DATA PROVIDED -
(* ===== verification/DataPath.v ===== *)
(** * From the filter's dispatch to the completed request

    A filter device, the thread of its volume and the volume itself as one system:
    requests come in at the filter ([lib/windrv/src/filter/io.rs]), wait in the
    thread's queue ([lib/windrv/src/filter/volume_thread.rs]) and are completed by
    its sections, between which sweep batches, control operations and cancellations
    fall. The specification is a disk that answers the accepted requests one after
    the other, at the addresses the file system used. *)

From S2P Require Import Prelude Types Sectors Engine Nt Pipeline Volume Thread Filter.

(** ** The system *)

(** The filter's extension, whose thread is [pa_thread]'s, and what the filter did
    with each request so far. *)
Record PathState (W : Type) : Type := mkPath {
  pa_ext : DeviceExtension;
  pa_thread : ThreadState W;
  pa_log : list disposition;
}.
Arguments mkPath {W}.
Arguments pa_ext {W}.
Arguments pa_thread {W}.
Arguments pa_log {W}.

(** [PeCancel] is [IoCancelIrp]: it sets the flag the thread looks at. [PeStop] is the
    first step of [unbind_filter] and [detach_filter], which then wait for the thread. *)
Inductive path_event : Type :=
| PeRequest (alloc_ctx : bool) (f : FilterIrp)
| PeThread
| PeControl (op : vop)
| PeCancel (id : nat)
| PeStop.

Definition set_cancel (i : IRP) : IRP :=
  mkIRP (irp_id i) (irp_byte_offset i) (irp_length i) (irp_mdl i) true
    (irp_pending i) (irp_status i) (irp_information i) (irp_completed i).
Definition cancel_entry (id : nat) (ep : IrpEntry) : IrpEntry :=
  if (irp_id (ie_irp ep) =? id)%nat then mkEntry (set_cancel (ie_irp ep)) (ie_is_write ep) else ep.

Section Path.
Context {W : Type} (alloc : Z -> bool).
Abbreviation PM := (M VckError (PathState W * W)).
Implicit Types s : PathState W.

Definition ext_now s : DeviceExtension :=
  mkExt (de_kind (pa_ext s)) (de_lower_device (pa_ext s)) (de_volume (pa_ext s))
    (Some (ts_vt (pa_thread s))).
Definition set_thread (th : ThreadState W) s : PathState W := mkPath (pa_ext s) th (pa_log s).
Definition log_disposition (r : disposition) s : PathState W :=
  mkPath (pa_ext s) (pa_thread s) (pa_log s ++ [r]).

(** Requests completed by the dispatch routine itself. *)
Definition path_request (alloc_ctx : bool) (f : FilterIrp) : PM unit := fun t =>
  let th := pa_thread t.1 in
  match handle_filter_irp (ts_heap th) alloc_ctx (ext_now t.1) f with
  | None => (t, Panic)
  | Some (ext, r) =>
      let done := match r with Queued done _ => done | _ => [] end in
      let th := mkTS (default (ts_vt th) (de_vthread ext)) (ts_pc th) (ts_vol th) (ts_burst th)
                  (ts_heap th) (ts_done th ++ done) in
      ((log_disposition r (set_thread th t.1), t.2), Ok tt)
  end.

(** A section of the thread, if there is one. *)
Definition path_thread : PM unit := fun t =>
  if vt_thread (ts_vt (pa_thread t.1))
  then let '((th, w), r) := thread_step alloc (pa_thread t.1, t.2) in ((set_thread th t.1, w), r)
  else (t, Ok tt).

(** A control operation of another thread on the bound volume. *)
Definition path_control (op : vop) : PM unit := fun t =>
  let th := pa_thread t.1 in
  match de_volume (pa_ext t.1) ≫= fun a => pair a <$> ts_heap th !! a with
  | None => (t, Panic)
  | Some (a, v) =>
      let '((v, w), r) := run_vop alloc op None (v, t.2) in
      ((set_thread (set_heap (<[a := v]> (ts_heap th)) th) t.1, w), _ ← r; mret tt)
  end.

Definition run_path_event (ev : path_event) : PM unit :=
  match ev with
  | PeRequest alloc_ctx f => path_request alloc_ctx f
  | PeThread => path_thread
  | PeControl op => path_control op
  | PeCancel id =>
      mmodify (fun t => (set_thread (set_queue (cancel_entry id <$> vt_queue (ts_vt (pa_thread t.1)))
                                       (pa_thread t.1)) t.1, t.2))
  | PeStop => mmodify (fun t => (set_thread (set_vt (vt_stop (ts_vt (pa_thread t.1))) (pa_thread t.1)) t.1, t.2))
  end.

Definition run_path (evs : list path_event) : PM unit := miter run_path_event evs.
End Path.

(** A filter with the thread [vt] at the top of its loop. *)
Definition path_start {W} (ext : DeviceExtension) (vt : VolumeThread)
    (heap : gmap nat (AttachedVolume W)) : PathState W :=
  mkPath ext (mkTS vt AtTop (vt_current vt) None heap []) [].

(** ** The specification *)

Definition is_rw (f : FilterIrp) : bool :=
  (fi_major f =? IRP_MJ_READ) || (fi_major f =? IRP_MJ_WRITE).
Definition is_write (f : FilterIrp) : bool := fi_major f =? IRP_MJ_WRITE.

(** What the issuer of a request sees. *)
Definition answer (i : IRP) : nat * Z * Z * option bytes :=
  (irp_id i, irp_status i, irp_information i, irp_mdl i).

(** The plain disk's answer, at the file system's addresses; a cancelled request
    has no effect. *)
Definition disk_answer (ss : Z) (P : Z -> bytes) (f : FilterIrp) :
    (Z -> bytes) * (nat * Z * Z * option bytes) :=
  if irp_cancel (fi_irp f) then (P, answer (complete_irp STATUS_CANCELLED 0 (fi_irp f)))
  else
    let '(P', r) := spec_vop ss 0 P (if is_write f then VWrite (fi_irp f) else VRead (fi_irp f)) in
    (P', answer (default (fi_irp f) r)).

Fixpoint disk_answers (ss : Z) (P : Z -> bytes) (fs : list FilterIrp) :
    (Z -> bytes) * list (nat * Z * Z * option bytes) :=
  match fs with
  | [] => (P, [])
  | f :: fs =>
      let '(P, r) := disk_answer ss P f in
      let '(P, rs) := disk_answers ss P fs in (P, r :: rs)
  end.

(** A READ or WRITE of whole sectors in the data region, as a file system that
    sees [total] sectors issues it. *)
Record disk_request (ss off total : Z) (f : FilterIrp) : Prop := {
  dr_rw : is_rw f = true;
  dr_offset : os_offset ss off (irp_byte_offset (fi_irp f));
  dr_buffer : exists buf, irp_mdl (fi_irp f) = Some buf /\ Z.of_nat (length buf) = irp_length (fi_irp f);
  dr_length : ss <= irp_length (fi_irp f) < 2 ^ 32;
  dr_end : irp_byte_offset (fi_irp f) / ss + irp_length (fi_irp f) / ss <= total;
}.

(** A user-mode request past the end. *)
Definition past_end (ss total : Z) (f : FilterIrp) : bool :=
  negb (irp_byte_offset (fi_irp f) / ss <? total) && negb (fi_requestor_mode f =? 0).

Definition is_control (op : vop) : bool :=
  match op with VRead _ | VWrite _ | VSweep _ => false | _ => true end.

Definition path_event_ok (ss off total : Z) (ev : path_event) : Prop :=
  match ev with
  | PeRequest _ f =>
      is_rw f = false \/ disk_request ss off total f \/
      (os_offset ss off (irp_byte_offset (fi_irp f)) /\ past_end ss total f = true)
  | PeControl op => is_control op = true
  | PeStop => False
  | _ => True
  end.

(** What the filter answers at once. *)
Definition disposed (ss off total : Z) (f : FilterIrp) (r : disposition) : Prop :=
  if is_rw f then
    r = if past_end ss total f
        then Completed (block_irp (shifted ss off f) STATUS_ACCESS_DENIED) STATUS_ACCESS_DENIED
        else Queued [] STATUS_PENDING
  else exists c, r = Forwarded f c.

Definition requests (evs : list path_event) : list FilterIrp :=
  omap (fun ev => match ev with PeRequest _ f => Some f | _ => None end) evs.
Definition accepted_requests (ss total : Z) (evs : list path_event) : list FilterIrp :=
  filter (fun f => is_rw f && negb (past_end ss total f) = true) (requests evs).
Definition cancels (evs : list path_event) : list nat :=
  omap (fun ev => match ev with PeCancel id => Some id | _ => None end) evs.

(** A request, possibly cancelled meanwhile. *)
Definition cancelled (f : FilterIrp) : FilterIrp := set_fi_irp (set_cancel (fi_irp f)) f.
Definition request_of (ids : list nat) (f0 f : FilterIrp) : Prop :=
  f = f0 \/ f = cancelled f0 /\ irp_id (fi_irp f0) ∈ ids.

(** Nothing queued for [volume]; the thread was [created] or not. *)
Record idle_thread (created : bool) (volume : nat) (vt : VolumeThread) : Prop := {
  it_created : vt_thread vt = created;
  it_current : vt_current vt = volume;
  it_queue : vt_queue vt = [];
  it_running : vt_shutdown vt = false;
}.

(** Every request was answered at once or, in the order of arrival, as a disk
    holding [P] answers [fs], the accepted requests with those cancelled. *)
Record answered_as_disk {W} (ss off total : Z) (P : Z -> bytes) (evs : list path_event)
    (fs : list FilterIrp) (s : PathState W) : Prop := {
  ad_log : Forall2 (disposed ss off total) (requests evs) (pa_log s);
  ad_requests : Forall2 (request_of (cancels evs)) (accepted_requests ss total evs) fs;
  ad_queue : vt_queue (ts_vt (pa_thread s)) = [];
  ad_answers : answer <$> ts_done (pa_thread s) = (disk_answers ss P fs).2;
}.

(** Enough sections for the requests of [evs]. *)
Definition catch_up (ss total : Z) (evs : list path_event) : list path_event :=
  evs ++ replicate (4 + 5 * length (accepted_requests ss total evs)) PeThread.

(** A request the exiting thread gives back. *)
Definition given_back (f : FilterIrp) : nat * Z * Z * option bytes :=
  answer (complete_irp STATUS_CANCELLED 0 (fi_irp f)).

(** The stop, and enough sections for the thread to exit. *)
Definition stopped (ss total : Z) (evs : list path_event) : list path_event :=
  evs ++ PeStop :: replicate (5 + length (accepted_requests ss total evs)) PeThread.

(** The accepted requests [fs] were answered as a disk holding [P] answers them, those
    after them, [gs], given back; the thread is gone. *)
Record stopped_as_disk {W} (ss off total : Z) (P : Z -> bytes) (evs : list path_event)
    (fs gs : list FilterIrp) (s : PathState W) : Prop := {
  sd_log : Forall2 (disposed ss off total) (requests evs) (pa_log s);
  sd_requests : Forall2 (request_of (cancels evs)) (accepted_requests ss total evs) (fs ++ gs);
  sd_exited : ts_pc (pa_thread s) = Exited;
  sd_queue : vt_queue (ts_vt (pa_thread s)) = [];
  sd_answers : answer <$> ts_done (pa_thread s) = (disk_answers ss P fs).2 ++ (given_back <$> gs);
}.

EXERCISE DIRECTIONS -
Your answer must be every line from the entries that contains the string "VRead", copied as it stands.

REPLY TO THE EXERCISE -
    let '(P', r) := spec_vop ss 0 P (if is_write f then VWrite (fi_irp f) else VRead (fi_irp f)) in
  match op with VRead _ | VWrite _ | VSweep _ => false | _ => true end.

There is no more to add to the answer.